Gelsenkirchen

Prinzhorn Holding übernimmt Papierfabrik Fritz Peters

"Zahlreiche Synergien mit den anderen deutschen Produktionsstandorten der Gruppe".

Prinzhorn Holding Papierindustrie Cord Prinzhorn

Cord Prinzhorn: „Wir planen für Gelsenkirchen umfangreiche Maßnahmen zur Steigerung von Effizienz und Kapazität."

Die Prinzhorn Holding mit Sitz in Wiener Neudorf bei Wien bestätigt die Übernahme der Papierfabrik Fritz Peters GmbH & Co KG. Am Standort Gelsenkirchen werden mit rund 140 Mitarbeitern jährlich insgesamt 205.000 Tonnen Wellpapperohpapiere und Gipsplattenkarton hergestellt. Über den Kaufpreis wurde Stillschweigen vereinbart.

Die Papierfabrik Peters entwickelte sich inmitten des Ruhrgebiets während der letzten Jahre zu einem lokalen Marktführer. Das Werk ist auf die Produktion von Verpackungs- und technischen Spezialpapieren (wie z. B. weiße und braune Testliner) sowie von Gipsplattenkarton spezialisiert. Sämtliche Papierprodukte werden zu 100 Prozent aus Altpapier hergestellt. Die Jahrestonnage hat sich seit der Gründung der Papierfabrik Peters im Jahr 1972 mehr als verdreifacht.

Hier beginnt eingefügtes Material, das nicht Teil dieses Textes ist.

(** ** Compaction *)

(** A handler that always fails. *)
Lemma keeps_catch {A} c (P : A -> Prop) m (handler : CoreError -> M A) :
  keeps c P m -> (forall e, keeps c (fun _ => False) (handler e)) ->
  keeps c P (fun w => match m w with Some (w', Err e) => handler e w' | r => r end).
Proof.
  intros Hm Hh id w Hw. specialize (Hm id w Hw). unfold runs in *. destruct (m w) as [[w' [a|e|r]]|]; try done.
  specialize (Hh e id w' Hm). unfold runs in Hh. destruct (handler e w') as [[w2 [a|e2|r]]|]; naive_solver.
Qed.
Lemma keeps_attempt_begin c subject : keeps c (fun _ => True) (try_run (begin_effect host subject)).
Proof.
  intros id w Hw%(alive_boundary id c w (w_time w)). unfold runs, try_run, begin_effect, mbind_, boundary. cbn.
  destruct (h_gate_before _ _ _); (split_and!; [done|exact Hw|cbn; lia]).
Qed.
Lemma keeps_attempt_settle c action outcome : keeps c (fun _ => True) (try_run (settle_effect host action outcome)).
Proof.
  intros id w Hw%(alive_boundary id c w (w_time w)). unfold runs, try_run, settle_effect, mbind_, boundary. cbn.
  destruct (h_gate_after _ _ _ _); (split_and!; [done|exact Hw|cbn; lia]).
Qed.
#[local] Hint Resolve keeps_attempt_begin keeps_attempt_settle : keep.
Lemma keeps_run_compactor c rounds operation context request replies port :
  (length replies <= B < rounds + length replies)%nat ->
  keeps c (fun _ => True) (run_compactor host rounds operation context request replies port).
Proof.
  revert replies port. induction rounds as [|rounds IH]; intros replies port Hr; [lia|]. cbn [run_compactor].
  eapply (keeps_bind _ _ _ _ (fun _ => True)); [keep|]. intros t _.
  assert (Hmore : (B <= length replies)%nat -> exists result, h_compact host t context request replies = CompactorReturns result)
    by apply (co_compactor _ _ _ Hhost).
  destruct (h_compact host t context request replies) as [provider_request|ticket outcome|result]; [..|keep];
    (destruct (decide (B <= length replies)%nat) as [Hb|Hb]; [by destruct (Hmore Hb)|]).
  - eapply (keeps_bind _ _ _ _ (fun _ => True)); [unfold port_begin; keep|]. intros [port' reply] _. apply IH.
    rewrite length_app. cbn. lia.
  - eapply (keeps_bind _ _ _ _ (fun _ => True)); [unfold port_settle; keep|]. intros [port' reply] _. apply IH.
    rewrite length_app. cbn. lia.
Qed.
Lemma keeps_settle_pending c pending outcome : keeps c (fun _ => True) (settle_pending host pending outcome).
Proof. induction pending as [|[ticket effect] pending IH]; cbn [settle_pending]; keep. Qed.
#[local] Hint Resolve keeps_settle_pending : keep.
Lemma keeps_propose c operation context request : keeps c (fun _ => True) (propose host fuel operation context request).
Proof.
  unfold propose, settle_unfinished. eapply (keeps_bind _ _ _ _ (fun _ => True)); [apply keeps_run_compactor; cbn; lia|].
  intros [port result] _. keep.
Qed.
Lemma keeps_snapshot_context c : keeps c (fun _ => True) (snapshot_context host setup).
Proof. unfold snapshot_context. keep. Qed.
#[local] Hint Resolve keeps_propose keeps_snapshot_context : keep.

„Wir erwarten uns mit der Eingliederung des Werks Gelsenkirchen zahlreiche Synergien mit den anderen deutschen Produktionsstandorten der Gruppe“, erklärt Cord Prinzhorn, CEO und Eigentümervertreter der Prinzhorn Holding. Derzeit betreibt die Prinzhorn Gruppe in Deutschland mit ihrer Tochtergesellschaft Hamburger Rieger Containerboard Produktionsstätten im brandenburgischen Spremberg und im bayrischen Trostberg. Darüber hinaus produziert die Hamburger Containerboard Wellpapperohpapiere und Gipskarton in Österreich und Ungarn.

„Wir planen für Gelsenkirchen umfangreiche Maßnahmen zur Steigerung von Effizienz und Kapazität. Der neue Standort im Herzen Deutschlands ermöglicht es uns, die Transportwege zu unseren Kunden sinnvoll zu optimieren. Die Übernahme ist Ergebnis unserer langfristig ausgerichteten Expansionsstrategie sowie unserer konsequenten Integration vom Rohstoff Altpapier bis zur hochwertigen Verpackung“, so Cord Prinzhorn.
 

Für den Abschluss des Verkaufs ist die Zustimmung der Kartellbehörden erforderlich. Über alle weiteren Details des Kaufs haben die Prinzhorn Holding und die Verkäufer Stillschweigen vereinbart.